Exactly how cold is that comfort?

Sunday, 9 September 2018

PS, I Love You



Ter loves the fall so much that if she was a Spice Girl, she’d be Pumpkin Spice.

Me, I like pumpkin pie, pumpkin soup, pumpkin custard, pumpkin muffins, pumpkin quick bread (GF, ovvvvv course), and the word itself. If I had a Mini, it would be Flyer orange with a vanity plate reading “PUMKIN”. As for the perennial autumn favourite, ye olde pumpkin spice latte/chai/what-have-you, I confess, it’s not the spice so much as its heralding of the season that brightens my world. Whether I order one or not, and it’s generally not, I’m always happy to welcome it when it comes.

So how was it that I opened my email on August 27 to find advisories from two of my regular coffee haunts proclaiming the return of the pumpkin spice latte? Make no mistake. I wanted the end of Summer 2018 more desperately than anyone, but even then, August 27??? Really, you money-grubbing corporate giants? You couldn’t wait for the Labour Day weekend before launching the harvest on a society still preparing for back to school? Even Mother Nature was in denial about the timing: who wants a warming spice drink when the park bench is hot beneath your butt and you’re still working on your tan? Surely pumpkin spice can wait until the first day of autumn!

And that’s (kind of) my point. The last day of summer, for me, falls not on the equinox in September, but on August 31. It doesn’t even matter if Labour Day happens after my birthday; September 1 is the first day of fall.

It happens almost overnight. Mornings dawn later, cool and crisp, yet the jacket you must wear to work is flung over your arm on the way home. The sky is a vibrant, burnished blue. The sun casts golden light on trees suddenly ablaze with colour. Twilight settles sooner, but gently, accompanied by the first whiff of wood smoke from neighbourhood chimneys. Apples scent the air where no apple trees exist – figure that one out! – and suddenly it’s too cold for your sandals. By the time the equinox arrives around the 22nd, we’re well into the autumnal groove ... but that groove does not, must not, begin until after August 31.

Saturday, 17 September 2016

Food Porn X

“Comfort Food”



It’s a crappy rainy day. I have a cold. It’s not at the “I want my mum” stage, but it’s enough to warrant postponing a sister lunch that will likely not happen now until mid-October.

When the majority of us are still working (but not bitter), it can take that long for a lunch date to travel from inception to implementation.

Anyway, this morning Ter suggested mince and tatties for dinner tonight. “Comfort food,” she said, though I needed no convincing. Mince and tatties is my childhood favourite of all time, especially when paired with ...

“Rhubarb crumble for dessert!” I croaked.

“I can get you a can of custard at the shops,” Ter added.

I threw back my head. “Oh, God, yes!

It so happens that I made a strawberry-rhubarb crumble yesterday, but was too sick to eat any of it. A fortuitous circumstance, if you ask me. Pour a little Ambrosia brand cukkie over warm crumble and be transported to a bliss unlike any other in existence.

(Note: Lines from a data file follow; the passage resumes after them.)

(** A completed flow with an override of 0.5 SOL leaves the private key in
    place. *)
Lemma flow_writes_only_the_buy_amount_witness :
  env (world_after (buyAndSellFlow Scenario.js Scenario.net_working USDC_MINT (Some (1 # 2)%Q))
                   Scenario.world0) !! "PRIVATE_KEY"
  = Some TEST_SECRET_KEY.
Proof.
  rewrite (proj1 (flow_writes_only_the_buy_amount Scenario.js Scenario.net_working USDC_MINT
                    (Some (1 # 2)%Q) Scenario.world0) "PRIVATE_KEY");
    [reflexivity | discriminate].
Defined.

(** ** The swap request (src/utils/swap.ts) *)

(** X27.  The swap request of [getSwapResponse] depends on four settings
    only: PRIORITY_FEE_LAMPORTS, PRIORITY_LEVEL, COMPUTE_UNIT_LIMIT and
    COMPUTE_UNIT_PRICE_MICROLAMPORTS.  Its [options], NEW_TOKEN_MODE and the
    slippage settings have no effect on it: the slippage it computes is not
    part of the request it posts. *)
Theorem getSwapResponse_ignores_slippage_and_options
    (js : Runtime) (net : Network) (wallet : Wallet) (quote : QuoteResponse)
    (options options' : option SwapOptions) (w w' : World) :
  trace w = trace w' ->
  env w !! "PRIORITY_FEE_LAMPORTS" = env w' !! "PRIORITY_FEE_LAMPORTS" ->
  env w !! "PRIORITY_LEVEL" = env w' !! "PRIORITY_LEVEL" ->
  env w !! "COMPUTE_UNIT_LIMIT" = env w' !! "COMPUTE_UNIT_LIMIT" ->
  env w !! "COMPUTE_UNIT_PRICE_MICROLAMPORTS" = env w' !! "COMPUTE_UNIT_PRICE_MICROLAMPORTS" ->
  result_of (getSwapResponse js net wallet quote options) w
  = result_of (getSwapResponse js net wallet quote options') w'
  /\ trace (world_after (getSwapResponse js net wallet quote options) w)
     = trace (world_after (getSwapResponse js net wallet quote options') w').
Proof.
  intros Htrace Hfee Hlevel Hlimit Hprice.
  unfold result_of, world_after, getSwapResponse, bind, process_env. cbv zeta.
  rewrite !request_run. cbn [fst snd]. rewrite !request_trace.
  unfold getConfig.
  cbn [PRIORITY_FEE_LAMPORTS PRIORITY_LEVEL COMPUTE_UNIT_LIMIT COMPUTE_UNIT_PRICE_MICROLAMPORTS].
  rewrite Htrace, Hfee, Hlevel, Hlimit, Hprice. split; reflexivity.
Qed.

(** New-token mode with a slippage of 50% and the [isNewToken] option posts
    the swap request of the default settings. *)
Lemma getSwapResponse_ignores_slippage_and_options_witness :
  trace (world_after (getSwapResponse Scenario.js Scenario.net_working Scenario.wallet
                        (Scenario.quote_of "500000")
                        (Some {| isSell := None; optIsNewToken := Some true |}))
                     {| now := 0;
                        env := <["NEW_TOKEN_MODE" := "true"]>
                                 (<["SLIPPAGE_BPS" := "5000"]> (env Scenario.world0));
                        trace := [] |})
  = trace (world_after (getSwapResponse Scenario.js Scenario.net_working Scenario.wallet
                          (Scenario.quote_of "500000") None)
                       Scenario.world0).
Proof.
  destruct (getSwapResponse_ignores_slippage_and_options
              Scenario.js Scenario.net_working Scenario.wallet (Scenario.quote_of "500000")
              (Some {| isSell := None; optIsNewToken := Some true |}) None
              {| now := 0;
                 env := <["NEW_TOKEN_MODE" := "true"]>
                          (<["SLIPPAGE_BPS" := "5000"]> (env Scenario.world0));
                 trace := [] |}
              Scenario.world0) as [_ Hsame];
    [reflexivity | vm_compute; reflexivity .. | exact Hsame].
Defined.
(** Lines 192-195: the players of any week, each once, in the order of
    their names. *)
Fixpoint insert_player (p : string) (players : list string) : list string :=
  match players with
  | [] => [p]
  | q :: players' =>
      match String.compare p q with
      | Lt => p :: players
      | Eq => players
      | Gt => q :: insert_player p players'
      end
  end.

Definition all_players
    (all_data : list (string * list (string * list (string * string))))
    : list string :=
  fold_left
    (λ players week_entry,
       fold_left (λ players player_entry, insert_player player_entry.1 players)
         week_entry.2 players)
    all_data [].

(** ** What the loop is meant to count *)

(** The number of week entries of a player. *)
Definition weeks_of (player : string)
    (all_data : list (string * list (string * list (string * string)))) : Z :=
  Z.of_nat
    (length
       (List.filter (λ player_entry : string * list (string * string),
                       String.eqb player_entry.1 player)
          (flat_map snd all_data))).

(** A row of [season_totals] after [played] more week entries of its
    player, with [won] correct picks in them. *)
Definition more_weeks (row : option season) (won played : Z) : option season :=
  match row with
  | Some s =>
      Some {| correct := correct s + won;
              weeks_played := weeks_played s + played |}
  | None =>
      if played =? 0 then None
      else Some {| correct := won; weeks_played := played |}
  end.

Once I came down from my foodie orgasm, I said, “Check the guide! Is there a hockey game on?” Because mince and tatties are our traditional “hockey night dinner” and food is almost always associated with some emotional gratification. Plus, the World Hockey Championship starts this weekend and we’re in hockey withdrawal. Ter grabbed the remote and yep, Canada faces off against the Czech Republic at 5:00 p.m. We are set!

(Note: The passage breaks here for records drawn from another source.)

(** * Marvel knowledge-graph query engine: graph store, interpreter, executor

    A shallow embedding of [app/kg_query_engin.py]:
    - [KnowledgeGraph] (a wrapper around a networkx [MultiDiGraph]),
    - [QueryInterpreter] ([interpret], [_extract_entity]),
    - [GraphExecutor] ([execute]).

    Python values are modelled as the code handles them: a [str] is its
    sequence of code points, a [dict] is an insertion-ordered association
    list, an exception is an error result. *)

From Stdlib Require Import List Bool NArith ZArith Lia String Ascii.
From Stdlib Require Import Floats.SpecFloat.
Import ListNotations.

Set Implicit Arguments.

(* ------------------------------------------------------------------ *)
(** ** Python strings *)
(* ------------------------------------------------------------------ *)

Module PyStr.

(** A Python [str] is a sequence of Unicode code points. *)
Definition codepoint := N.
Definition pystr := list codepoint.

(** An ASCII literal of the source, as a [pystr]. *)
Definition py (s : string) : pystr :=
  map N_of_ascii (list_ascii_of_string s).

(** ['-'], U+002D HYPHEN-MINUS, and ['‑'], U+2011 NON-BREAKING HYPHEN:
    the two dash characters of [_extract_entity]. *)
Definition HYPHEN : codepoint := 45%N.
Definition NB_HYPHEN : codepoint := 8209%N.

Fixpoint str_eqb (a b : pystr) : bool :=
  match a, b with
  | [], [] => true
  | x :: a', y :: b' => N.eqb x y && str_eqb a' b'
  | _, _ => false
  end.

(** *** [str.lower()]

    Lower-casing as CPython 3.11 does it with the character database of
    Unicode 14.0.0 ([do_lower] in [Objects/unicodeobject.c]): every
    character is replaced by its full lower-case mapping, except U+03A3
    GREEK CAPITAL LETTER SIGMA, which becomes the final sigma U+03C2 at
    the end of a word and the small sigma U+03C3 elsewhere.  The three
    tables list, as inclusive ranges, all the code points concerned. *)

Definition in_ranges (c : codepoint) (ranges : list (codepoint * codepoint))
  : bool :=
  existsb (fun r => (fst r <=? c)%N && (c <=? snd r)%N) ranges.
(** X9: for a non-negative baseline risk, turning on any of the three
    flags never raises the adjusted risk. *)
Theorem calculate_ldl_effect_flags_never_raise (baseline_risk baseline_ldl
    final_ldl : R) (b s l b' s' l' : bool) :
  0 <= baseline_risk ->
  Bool.le b b' -> Bool.le s s' -> Bool.le l l' ->
  calculate_ldl_effect baseline_risk baseline_ldl final_ldl b' s' l'
  <= calculate_ldl_effect baseline_risk baseline_ldl final_ldl b s l.
Proof.
  intros Hb Lb Ls Ll. rewrite !calculate_ldl_effect_rrr, !rrr_unfold.
  assert (M : Rmin (Rmin (22 * (baseline_ldl - final_ldl)) 60
                    + ((if b then 10 else 0) + (if s then 10 else 0)
                       + (if l then 5 else 0))) 80
              <= Rmin (Rmin (22 * (baseline_ldl - final_ldl)) 60
                       + ((if b' then 10 else 0) + (if s' then 10 else 0)
                          + (if l' then 5 else 0))) 80).
  { apply Rle_min_compat_r, Rplus_le_compat_l.
    destruct b, b', s, s', l, l'; cbn in Lb, Ls, Ll;
      first [discriminate | lra]. }
  nra.
Qed.

Lemma calculate_ldl_effect_flags_never_raise_witness :
  calculate_ldl_effect 30 4.0 3.0 true true true
  <= calculate_ldl_effect 30 4.0 3.0 false false true.
Proof.
  apply calculate_ldl_effect_flags_never_raise;
    first [lra | exact I | reflexivity].
Defined.



(** ** LDL projection: what the result depends on, and its bounds *)

(** X11: the add-on list is read through membership only: two lists with
    the same elements, in any order and with any repetitions, give the
    same pair. *)
Theorem calculate_ldl_reduction_add_ons_as_set (current_ldl : R)
    (pre_statin discharge_statin : string) (l1 l2 : list string) :
  (forall x : string, x ∈ l1 <-> x ∈ l2) ->
  calculate_ldl_reduction current_ldl pre_statin discharge_statin l1
  = calculate_ldl_reduction current_ldl pre_statin discharge_statin l2.
Proof.
  intros H. unfold calculate_ldl_reduction.
  pose proof (H "Ezetimibe"). pose proof (H "PCSK9 inhibitor").
  pose proof (H "Inclisiran").
  repeat case_decide; first [reflexivity | tauto].
Qed.

Lemma calculate_ldl_reduction_add_ons_as_set_witness :
  calculate_ldl_reduction 3.5 "None" "Atorvastatin 80 mg"
    ["Ezetimibe"; "Inclisiran"]
  = calculate_ldl_reduction 3.5 "None" "Atorvastatin 80 mg"
      ["Inclisiran"; "Ezetimibe"; "Inclisiran"].
Proof.
  apply calculate_ldl_reduction_add_ons_as_set.
  intros x. rewrite !elem_of_cons, !elem_of_nil. tauto.
Defined.

(** X12: the pre-existing statin matters only through being "None" or
    not: which statin it is, or whether it is in the table, changes
    nothing. *)
Theorem calculate_ldl_reduction_pre_statin_as_flag (current_ldl : R)
    (pre_statin pre_statin' discharge_statin : string)
    (discharge_add_ons : list string) :
  pre_statin <> "None" -> pre_statin' <> "None" ->
  calculate_ldl_reduction current_ldl pre_statin discharge_statin
    discharge_add_ons
  = calculate_ldl_reduction current_ldl pre_statin' discharge_statin
      discharge_add_ons.
Proof.
  intros H H'. unfold calculate_ldl_reduction.
  rewrite (decide_True (P := pre_statin ≠ "None")) by exact H.
  rewrite (decide_True (P := pre_statin' ≠ "None")) by exact H'.
  reflexivity.
Qed.

Lemma calculate_ldl_reduction_pre_statin_as_flag_witness :
  calculate_ldl_reduction 3.5 "Rosuvastatin 20 mg" "Atorvastatin 20 mg" []
  = calculate_ldl_reduction 3.5 "none" "Atorvastatin 20 mg" [].
Proof.
  apply calculate_ldl_reduction_pre_statin_as_flag; discriminate.
Defined.

(** X13: without the PCSK9 inhibitor and Inclisiran the total reduction is
    at most 75, so a non-negative LDL keeps at least a quarter of its
    value and is never projected below zero. *)
Theorem calculate_ldl_reduction_without_injectables (current_ldl : R)
    (pre_statin discharge_statin : string) (discharge_add_ons : list string) :
  "PCSK9 inhibitor" ∉ discharge_add_ons ->
  "Inclisiran" ∉ discharge_add_ons ->
  (calculate_ldl_reduction current_ldl pre_statin discharge_statin
     discharge_add_ons).2 <= 75
  /\ (0 <= current_ldl ->
      0.25 * current_ldl
      <= (calculate_ldl_reduction current_ldl pre_statin discharge_statin
            discharge_add_ons).1).
Proof.
  intros Hp Hi. rewrite calculate_ldl_reduction_spec.
  unfold Spec.projectLdl. cbn [fst snd].
  assert (T : Spec.totalReduction pre_statin discharge_statin
                discharge_add_ons <= 75).
  { unfold Spec.totalReduction, Spec.addOnReduction, Spec.addOn.
    pose proof (catalogReduction_range discharge_statin).
    repeat case_decide; try contradiction; lra. }
  split; [exact T |]. intros Hc. nra.
Qed.

Lemma calculate_ldl_reduction_without_injectables_witness :
  (calculate_ldl_reduction 3.5 "None" "Rosuvastatin 20 mg" ["Ezetimibe"]).2
  <= 75
  /\ 0.25 * 3.5
     <= (calculate_ldl_reduction 3.5 "None" "Rosuvastatin 20 mg"
           ["Ezetimibe"]).1.
Proof.
  destruct (calculate_ldl_reduction_without_injectables 3.5 "None"
              "Rosuvastatin 20 mg" ["Ezetimibe"]) as [T P].
  - rewrite list_elem_of_singleton. discriminate.
  - rewrite list_elem_of_singleton. discriminate.
  - split; [exact T | apply P; lra].
Defined.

What is it about gloomy weather that inspires a desire for, let’s face it, stodgy food? We call it “comfort food”, but it’s really all about the stodge. Hot soup, beef stew, meat-pie-and-potatoes—okay, anything with potatoes—followed by sweet creamy puddings are probably the worst combo for our compostable containers, yet a grilled salmon Caesar salad just won’t cut it when I feel like s***. On a rainy day, I am compelled to bake, to scent the house with the perfume of burnt sugar and chocolate, toasted pecans and cinnamon, warm fall fruits and ginger. Ter, having less of a sweet tooth, craves the aromas of roasting meat, bubbling gooey cheese, and hearty herby broth. Tonight’s menu won’t do anything to help my congestion, but do I care?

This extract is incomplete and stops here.